New Generation of Filtration Materials Helps Make Water Drinkable

A new generation of water filtration materials is enabling municipalities and industries in the United States and water-short countries overseas to produce safe drinking water from supplies contaminated with salts and other undesirable compounds, according to an article in the April 23 issue of Chemical & Engineering News (C&EN), the weekly newsmagazine of the American Chemical Society (ACS).

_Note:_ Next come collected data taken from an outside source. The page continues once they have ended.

(** The receiver reads back the addresses and the size. *)
Lemma wire_post_header nid from to c data :
  u32_addr from -> 0 <= sq_node to < 2 ^ 31 -> 0 <= sq_port to < 2 ^ 31 -> Z.of_nat (length data) <= 65535 ->
  post_header (wire nid QRTR_TYPE_DATA from to c data) = Some (Ok (wire_cb from to c, sizeof_hdr_v1, Z.of_nat (length data))).
Proof.
  intros Hf Hn Hp Hl. unfold post_header. rewrite length_wire.
  assert (field 1 0 (wire nid QRTR_TYPE_DATA from to c data) = Some QRTR_PROTO_VER_1) as ->.
  { unfold wire. by rewrite first_byte_version. }
  cbn [mbind option_bind]. rewrite Z.eqb_refl. pose proof (ALIGN_4_bounds (Z.of_nat (length data))).
  rewrite (proj2 (Z.ltb_ge _ _)) by (unfold sizeof_hdr_v1; lia). rewrite wire_header by done. cbn [mbind option_bind].
  cbn [v1_src_node_id v1_src_port_id v1_dst_node_id v1_dst_port_id v1_type v1_confirm_rx v1_size].
  unfold u32. rewrite Z.mod_small by lia. unfold wire_cb. by destruct (truth c).
Qed.

Lemma wire_payload nid type from to c data :
  take (Z.to_nat (Z.of_nat (length data))) (drop (Z.to_nat sizeof_hdr_v1) (wire nid type from to c data)) = data.
Proof.
  unfold wire. rewrite Nat2Z.id. change (Z.to_nat sizeof_hdr_v1) with 32%nat.
  rewrite drop_app_length' by by rewrite length_hdr_v1_bytes. by rewrite take_app_length'.
Qed.

Lemma wire_checks from to c (data : list Z) :
  data <> [] -> 0 <= sq_port to < 2 ^ 31 -> sq_port to <> QRTR_PORT_CTRL_LEGACY ->
  post_checks (ALIGN (Z.of_nat (length data)) 4 + 32) (wire_cb from to c) sizeof_hdr_v1 (Z.of_nat (length data)) =
  Some (wire_cb from to c).
Proof.
  intros Hd Hp Hl. unfold post_checks. cbn [cb_dst_port wire_cb]. rewrite (proj2 (Z.eqb_neq _ _) Hl). cbn [cb_type cb_dst_port].
  assert (Z.of_nat (length data) <> 0) as Hne by (destruct data; [done|cbn; lia]).
  unfold sizeof_hdr_v1. rewrite (proj2 (Z.eqb_neq _ _) Hne), Z.eqb_refl. cbn [orb negb].
  change (QRTR_TYPE_DATA =? QRTR_TYPE_NEW_SERVER) with false. change (QRTR_TYPE_DATA =? QRTR_TYPE_RESUME_TX) with false.
  cbn [orb andb]. rewrite Z.eqb_refl. cbn [negb]. by rewrite andb_false_r.
Qed.

(** Learning the id of a neighbour concerns nodes only. *)
Definition nodes_only (q q' : qrtr) : Prop :=
  q_socks q' = q_socks q /\ q_ports q' = q_ports q /\ q_eps q' = q_eps q /\ q_local_nid q' = q_local_nid q /\
  forall n, is_Some (q_heap q !! n) -> is_Some (q_heap q' !! n).
(* ===== verification/QmiInv.v ===== *)
(** * QmiInv: what a QMI handle owns

    The invariant of an initialised handle, relative to what running functions
    hold (a [frame]): every live allocation has one owner, one socket is open,
    the table and the objects of the transactions agree. Then the primitive steps
    of QmiInterface.v keep it. All lemmas are about computations that return. *)
From stdpp Require Import prelude gmap list.
From S2P Require Import Prelude.
From S2P Require Import Effects.
From S2P Require Import QmiEncdec.
From S2P Require Import XArray.
From S2P Require Import Qrtr.
From S2P Require Import QrtrNs.
From S2P Require Import QmiInterface.
#[local] Open Scope kernel_scope.

(** ** Well-formed clients *)

Section Inv.
Context (depth : nat).

(** Where a response is decoded to, it fits. *)
Definition txn_fits (ei : option (list qmi_elem_info)) (dest : option Z) : Prop :=
  match ei, dest with
  | Some l, Some _ => exists size, ei_fits depth size l = true
  | _, _ => True
  end.

Fixpoint handlers_end (l : list qmi_msg_handler) : bool :=
  match l with
  | [] => false
  | h :: l' => match h_fn h with None => true | Some _ => handlers_end l' end
  end.

Definition handler_ok (h : qmi_msg_handler) : Prop :=
  match h_ei h with Some l => ei_fits depth (h_decoded_size h) l = true | None => True end.

Definition handlers_ok (hs : option (list qmi_msg_handler)) : Prop :=
  match hs with Some l => handlers_end l = true /\ Forall handler_ok l | None => True end.

Definition rx_ok (r : rx) : Prop :=
  match r with RxMsg _ data => Forall (fun b => 0 <= b < 256) data | RxErr e => 0 < e end.

(** ** The invariant *)

(** What running functions hold: transactions on their stacks, allocations, and
    the socket that will replace the closed one. [f_user] says whether the socket
    of the handle still reports to it, [f_lock] whether the table is locked. *)
Record frame := mk_frame {
  f_txn : gset Z;
  f_mem : list Z;
  f_sock : option Z;
  f_user : bool;
  f_lock : bool;
}.

Definition idle : frame := mk_frame ∅ [] None true false.

Definition push (p : Z) (fr : frame) : frame := mk_frame (f_txn fr) (p :: f_mem fr) (f_sock fr) (f_user fr) (f_lock fr).

Definition tmp (a : Z) (fr : frame) : frame := mk_frame ({[a]} ∪ f_txn fr) (f_mem fr) (f_sock fr) (f_user fr) (f_lock fr).

Definition locked (b : bool) (fr : frame) : frame := mk_frame (f_txn fr) (f_mem fr) (f_sock fr) (f_user fr) b.

(** The allocations of a handle. *)
Definition owned (h : qmi_handle) : list Z :=
  recv_buf h :: wq h :: map svc_addr (lookups h ++ lookup_results h ++ services h).

Definition outstanding (q : qmi) (a : Z) (t : qmi_txn) : Prop := xa_load (txns (q_h q)) (t_id t) = Some a.

(** Completed when its handle was released. *)
Definition was_reset (t : qmi_txn) : Prop := t_qmi t = true /\ t_result t = - ENETRESET /\ 0 < t_done t.

Definition one_socket (q : qmi) (s : Z) (user : bool) : Prop :=
  s < Z.of_nat (q_allocs q) /\ exists l, q_sk q = {[s := mk_ksock user l]} /\ Forall rx_ok l.

Definition sockets_ok (fr : frame) (q : qmi) : Prop :=
  match f_sock fr with
  | None => exists s, sock (q_h q) = Sock s /\ one_socket q s (f_user fr)
  | Some s => sock (q_h q) = SockNull /\ one_socket q s true
  end.

Record Inv (fr : frame) (q : qmi) : Prop := {
  i_nodup : NoDup (f_mem fr ++ owned (q_h q));
  i_live : q_live q = list_to_set (f_mem fr ++ owned (q_h q));
  i_old : forall p, p ∈ f_mem fr ++ owned (q_h q) -> p < Z.of_nat (q_allocs q);
  i_sock : sockets_ok fr q;
  i_slock : sock_lock (q_h q) = false;
  i_tlock : txn_lock (q_h q) = f_lock fr;
  i_sorted : xa_sorted (txns (q_h q));
  i_table : forall k a, xa_load (txns (q_h q)) k = Some a ->
    0 <= k <= txn_id_max /\ (a ∉ f_txn fr) /\
    exists t, q_txn q !! a = Some t /\ t_id t = k /\ t_qmi t = true /\ t_result t <> - ENETRESET /\
      txn_fits (t_ei t) (t_dest t) /\ 0 <= t_done t;
  i_txn : forall a t, q_txn q !! a = Some t ->
    a < Z.of_nat (q_allocs q) /\ (a ∈ f_txn fr \/ outstanding q a t \/ was_reset t);
  i_tmp : forall a, a ∈ f_txn fr -> is_Some (q_txn q !! a);
  i_handlers : handlers_ok (handlers (q_h q));
  i_size : sizeof_ctrl_pkt <= recv_buf_size (q_h q) < 2 ^ 31 - 65536;
  i_bytes : bytes_ok (recv_mem (q_h q));
}.

(** ** What calls leave alone *)

(** The fields that only the worker, [qmi_handle_init] and [qmi_handle_release]
    change. *)
Record calm (q q' : qmi) : Prop := {
  c_sock : sock (q_h q') = sock (q_h q);
  c_sq : sq (q_h q') = sq (q_h q);
  c_work : work (q_h q') = work (q_h q);
  c_wq : wq (q_h q') = wq (q_h q);
  c_buf : recv_buf (q_h q') = recv_buf (q_h q);
  c_bytes : recv_mem (q_h q') = recv_mem (q_h q);
  c_size : recv_buf_size (q_h q') = recv_buf_size (q_h q);
  c_ops : ops (q_h q') = ops (q_h q);
  c_handlers : handlers (q_h q') = handlers (q_h q);
  c_sk : q_sk q' = q_sk q;
  c_allocs : (q_allocs q <= q_allocs q')%nat;
}.

#[export] Instance calm_preorder : PreOrder calm.
Proof.
  split.
  - intros q. by split.
  - intros q1 q2 q3 [] []. split; try congruence. lia.
Qed.

Definition still (q q' : qmi) : Prop := calm q q' /\ lookup_results (q_h q') = lookup_results (q_h q).

#[export] Instance still_preorder : PreOrder still.
Proof.
  split.
  - intros q. by split.
  - intros q1 q2 q3 [H1 E1] [H2 E2]. split; [by etrans|congruence].
Qed.

(** ** Changes that keep the invariant *)

(** The invariant depends on these parts only. *)
Lemma own_ext fr fr' q q' :
  Inv fr q ->
  f_txn fr' = f_txn fr -> f_sock fr' = f_sock fr -> f_user fr' = f_user fr ->
  f_mem fr' ++ owned (q_h q') ≡ₚ f_mem fr ++ owned (q_h q) -> q_live q' = q_live q ->
  sock (q_h q') = sock (q_h q) -> q_sk q' = q_sk q -> sock_lock (q_h q') = false -> txn_lock (q_h q') = f_lock fr' ->
  txns (q_h q') = txns (q_h q) -> q_txn q' = q_txn q -> handlers (q_h q') = handlers (q_h q) ->
  recv_buf_size (q_h q') = recv_buf_size (q_h q) -> recv_mem (q_h q') = recv_mem (q_h q) ->
  (q_allocs q <= q_allocs q')%nat ->
  Inv fr' q'.
Proof.
  intros [] E1 E2 E3 Ep El Es Ek Eb Et Ex En Eh Ez Em Ea.
  assert (forall s u, one_socket q s u -> one_socket q' s u) as Hs.
  { intros s u (H1 & l & H2 & H3). split; [lia|]. exists l. by rewrite Ek. }
  split; rewrite ?E1, ?E2, ?E3, ?El, ?Es, ?Ek, ?Ex, ?En, ?Eh, ?Ez, ?Em; try done.
  - by rewrite Ep.
  - rewrite i_live0. apply set_eq. intros p. rewrite !elem_of_list_to_set. by rewrite Ep.
  - intros p Hp. rewrite Ep in Hp. specialize (i_old0 p Hp). lia.
  - unfold sockets_ok in *. rewrite E2, E3, Es. destruct (f_sock fr); [destruct i_sock0; auto|].
    destruct i_sock0 as (s & ? & ?). exists s. auto.
  - intros a t Ha. destruct (i_txn0 a t Ha) as [H1 H2]. split; [lia|]. unfold outstanding. by rewrite Ex.
Qed.

(** A change of what the invariant does not mention. *)
Definition silent (f : qmi -> qmi) : Prop :=
  forall q, q_h (f q) = q_h q /\ q_sk (f q) = q_sk q /\ q_live (f q) = q_live q /\ q_txn (f q) = q_txn q /\
    (q_allocs q <= q_allocs (f q))%nat.

Lemma silent_inv fr q f : silent f -> Inv fr q -> Inv fr (f q) /\ still q (f q).
Proof.
  intros Hf HI. destruct (Hf q) as (E1 & E2 & E3 & E4 & E5). split.
  - apply (own_ext fr fr q); try done; rewrite ?E1; try done; apply HI.
  - split; [|by rewrite E1]. by split; rewrite ?E1.
Qed.

Lemma silent_log l : silent (fun q => q <| q_log := l q |>).
Proof. intros q. by split_and!. Qed.

Lemma silent_mem m : silent (fun q => q <| q_mem := m q |>).
Proof. intros q. by split_and!. Qed.

Lemma silent_allocs n : (forall q, q_allocs q <= n q)%nat -> silent (fun q => q <| q_allocs := n q |>).
Proof. intros H q. by split_and!. Qed.

(** Locking and unlocking the table. *)
Lemma lock_inv fr q b :
  Inv fr q -> let q' := q <| q_h := (q_h q) <| txn_lock := b |> |> in Inv (locked b fr) q' /\ still q q'.
Proof.
  intros HI. cbv zeta. split; [|by split]. apply (own_ext fr (locked b fr) q); try done. apply HI.
Qed.

Lemma locked_same fr b : f_lock fr = b -> locked b fr = fr.
Proof. by destruct fr; cbn; intros ->. Qed.

Lemma locked_twice fr b b' : locked b (locked b' fr) = locked b fr.
Proof. done. Qed.

(** The socket lock is free between steps. *)
Lemma sock_lock_inv fr q :
  Inv fr q -> let q' := q <| q_h := (q_h q) <| sock_lock := false |> |> in Inv fr q' /\ still q q'.
Proof.
  intros HI. cbv zeta. split; [|by split]. apply (own_ext fr fr q); try done. apply HI.
Qed.
End Inv.

(** Two lists of owners with the same addresses. *)
Ltac owners := unfold owned; cbn; rewrite ?map_app; cbn; rewrite ?map_app; solve_Permutation.
(* ===== verification/QmiSafe.v ===== *)
(** * QmiSafe: the functions of a QMI handle return and keep its invariant

    Every function of QmiInterface.v, run on a state with the invariant of
    QmiInv.v, returns (no fault, no deadlock) in such a state, for any client
    whose callbacks do the same. *)
From stdpp Require Import prelude gmap list.
From S2P Require Import Prelude.
From S2P Require Import Effects.
From S2P Require Import QmiEncdec.
From S2P Require Import XArray.
From S2P Require Import Qrtr.
From S2P Require Import QrtrNs.
From S2P Require Import QrtrPkt.
From S2P Require Import QmiInterface.
From S2P Require Import QmiInv.
#[local] Open Scope kernel_scope.

Section Keeps.
Context (depth : nat).

Abbreviation Inv := (Inv depth).

(** A computation that returns and keeps what a callback has to keep. *)
Definition keeps {A : Type} (fr : frame) (c : M qmi A) : Prop :=
  forall q, Inv fr q -> total (c (W q)) (fun _ q' => Inv fr q' /\ still q q').

(** What a client promises. A message handler may run while the table is locked;
    it gets a transaction that exists. *)
Record client_ok (env : qmi_env) : Prop := {
  ok_depth : e_depth env = depth;
  ok_new_server : forall svc fr, f_lock fr = false -> keeps fr (c_new_server env svc);
  ok_del_server : forall svc fr, f_lock fr = false -> keeps fr (c_del_server env svc);
  ok_net_reset : forall fr, f_lock fr = false -> keeps fr (c_net_reset env);
  ok_msg_handler : forall from m len fr, f_lock fr = false -> keeps fr (c_msg_handler env from m len);
  ok_bye : forall node fr, f_lock fr = false -> keeps fr (c_bye env node);
  ok_del_client : forall node port fr, f_lock fr = false -> keeps fr (c_del_client env node port);
  ok_fn : forall n from a m dest fr q, Inv fr q -> is_Some (q_txn q !! a) ->
    total (c_fn env n from a m dest (W q)) (fun _ q' => Inv fr q' /\ still q q');
}.

(** ** Composition *)

Lemma qmi_keeps_ret {A : Type} fr (a : A) : keeps fr (mret a).
Proof. by intros q HI. Qed.

Lemma qmi_keeps_bind {A B : Type} fr (c : M qmi A) (k : A -> M qmi B) :
  keeps fr c -> (forall a, keeps fr (k a)) -> keeps fr (mbnd c k).
Proof.
  intros Hc Hk q HI. eapply total_step; [by apply Hc|]. intros a q1 [H1 S1].
  eapply total_mono; [by apply Hk|]. intros b q2 [H2 S2]. split; [done|by etrans].
Qed.

Lemma qmi_keeps_gets {A B : Type} fr (f : qmi -> A) (k : A -> M qmi B) : (forall a, keeps fr (k a)) -> keeps fr (mbnd (gets f) k).
Proof. intros Hk q HI. apply total_gets. by apply Hk. Qed.

Lemma qmi_keeps_hget {A B : Type} fr (f : qmi_handle -> A) (k : A -> M qmi B) : (forall a, keeps fr (k a)) -> keeps fr (mbnd (hget f) k).
Proof. apply qmi_keeps_gets. Qed.

Lemma qmi_keeps_for_each {A : Type} fr (l : list A) (f : A -> M qmi unit) : (forall a, keeps fr (f a)) -> keeps fr (for_each l f).
Proof. intros Hf. induction l as [|a l IH]; cbn; [apply qmi_keeps_ret|]. by apply qmi_keeps_bind. Qed.

(** After steps that were still, a computation that keeps the invariant. *)
Lemma qmi_keeps_last {A : Type} fr (c : M qmi A) q0 q :
  keeps fr c -> Inv fr q -> still q0 q -> total (c (W q)) (fun _ q' => Inv fr q' /\ still q0 q').
Proof. intros Hc HI Hs. eapply total_mono; [by apply Hc|]. intros a q' [H1 H2]. split; [done|by etrans]. Qed.

(** ** Memory *)

(** Nothing but allocations changed. *)
Definition same_but_live (q q' : qmi) : Prop := q_h q' = q_h q /\ q_txn q' = q_txn q /\ q_mem q' = q_mem q /\ q_sk q' = q_sk q /\
  q_log q' = q_log q.

Lemma same_but_live_still q q' : same_but_live q q' -> (q_allocs q <= q_allocs q')%nat -> still q q'.
Proof. intros (E1 & E2 & E3 & E4 & E5) Ha. split; [|by rewrite E1]. by split; rewrite ?E1. Qed.

Lemma emit_keeps fr e : keeps fr (emit e).
Proof. intros q HI. split; [done|]. exact (silent_inv depth fr q _ (silent_log (fun q => e :: q_log q)) HI). Qed.

(** The next address is not in use. *)
Lemma next_unused fr q : Inv fr q -> (Z.of_nat (q_allocs q) ∉ f_txn fr) /\ q_txn q !! Z.of_nat (q_allocs q) = None.
Proof.
  intros HI. assert (q_txn q !! Z.of_nat (q_allocs q) = None) as Hn.
  { destruct (q_txn q !! _) as [t|] eqn:E; [|done]. destruct (i_txn _ _ _ HI _ t E). lia. }
  split; [|done]. intros Hin. destruct (i_tmp _ _ _ HI _ Hin) as [t Ht]. congruence.
Qed.

Lemma fresh_inv fr q : Inv fr q -> let q' := q <| q_allocs := S (q_allocs q) |> in Inv fr q' /\ still q q'.
Proof. intros HI. cbv zeta. apply (silent_inv depth fr q (fun q => q <| q_allocs := S (q_allocs q) |>)); [apply silent_allocs; lia|done]. Qed.

Context (env : qmi_env).

Lemma kzalloc_total fr q :
  Inv fr q ->
  total (kzalloc env (W q)) (fun o q' =>
    same_but_live q q' /\ still q q' /\ match o with Some p => Inv (push p fr) q' | None => Inv fr q' end).
Proof.
  intros HI. destruct (fresh_inv fr q HI) as [H1 S1]. cbv zeta in *. unfold kzalloc, fresh.
  rewrite run_assoc, run_gets, run_assoc, run_modify, run_ret. cbn [w_st W]. destruct (e_alloc env (q_allocs q)).
  2: { split; [done|]. split; [by split_and!|]. by split. }
  split; [done|]. split; [by split_and!|]. split; [apply same_but_live_still; [by split_and!|cbn; lia]|].
  assert (Z.of_nat (q_allocs q) ∉ f_mem fr ++ owned (q_h q)) as Hn.
  { intros Hin. pose proof (i_old _ _ _ HI _ Hin). lia. }
  destruct H1. split; cbn -[Z.of_nat]; try done.
  - by constructor.
  - f_equal. exact i_live.
  - intros p [->|Hp]%elem_of_cons; [lia|]. by apply i_old.
Qed.

Lemma kfree_total fr p q :
  Inv (push p fr) q -> total (kfree p (W q)) (fun _ q' => same_but_live q q' /\ still q q' /\ Inv fr q').
Proof.
  intros HI. unfold kfree. apply total_gets. pose proof (i_live _ _ _ HI) as El. pose proof (i_nodup _ _ _ HI) as Hd.
  cbn [push f_mem app] in El, Hd. apply NoDup_cons in Hd as [Hp Hd]. rewrite decide_True by (rewrite El; apply elem_of_list_to_set; left).
  split; [done|]. split; [by split_and!|]. split; [by apply same_but_live_still|].
  destruct HI. split; cbn; try done.
  - rewrite El, list_to_set_cons. apply set_eq. intros x. rewrite elem_of_difference, elem_of_union, !elem_of_singleton, elem_of_list_to_set.
    split; [intros [[->|Hx] Hn]; done|]. intros Hx. split; [by right|]. intros ->. done.
  - intros x Hx. apply i_old. by right.
Qed.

In the article "Filtering out the bad stuff: Polymeric membranes are increasingly being used to clean up water for drinking and industrial use," C&EN senior editor Marc S. Reisch explains that the technology -- termed membrane filtration -- also removes bacteria and chlorine-resistant parasites such as Cryptosporidium and Giardia. Starting with highly contaminated water, membrane filtration can produce potable water that can be purer than water from pristine reservoirs or deep artesian wells, the article notes.

Reisch describes a growing market for membrane filtration in Florida, Texas, California and other locations that must treat brackish water. Much of the demand in the United States results from increasingly stringent federal regulations for drinking water drawn from surface sources, the article states. Demand for the technology also is strong abroad, especially in areas such as the Middle East that face severe water shortages and produce drinking water by desalination of sea water. A related C&EN story, "Keeping It Clean: The chemical industry is finding ways to secure and expand global water supplies," focuses on global chemical industry efforts to make safe, secure sources of drinking water more widely available.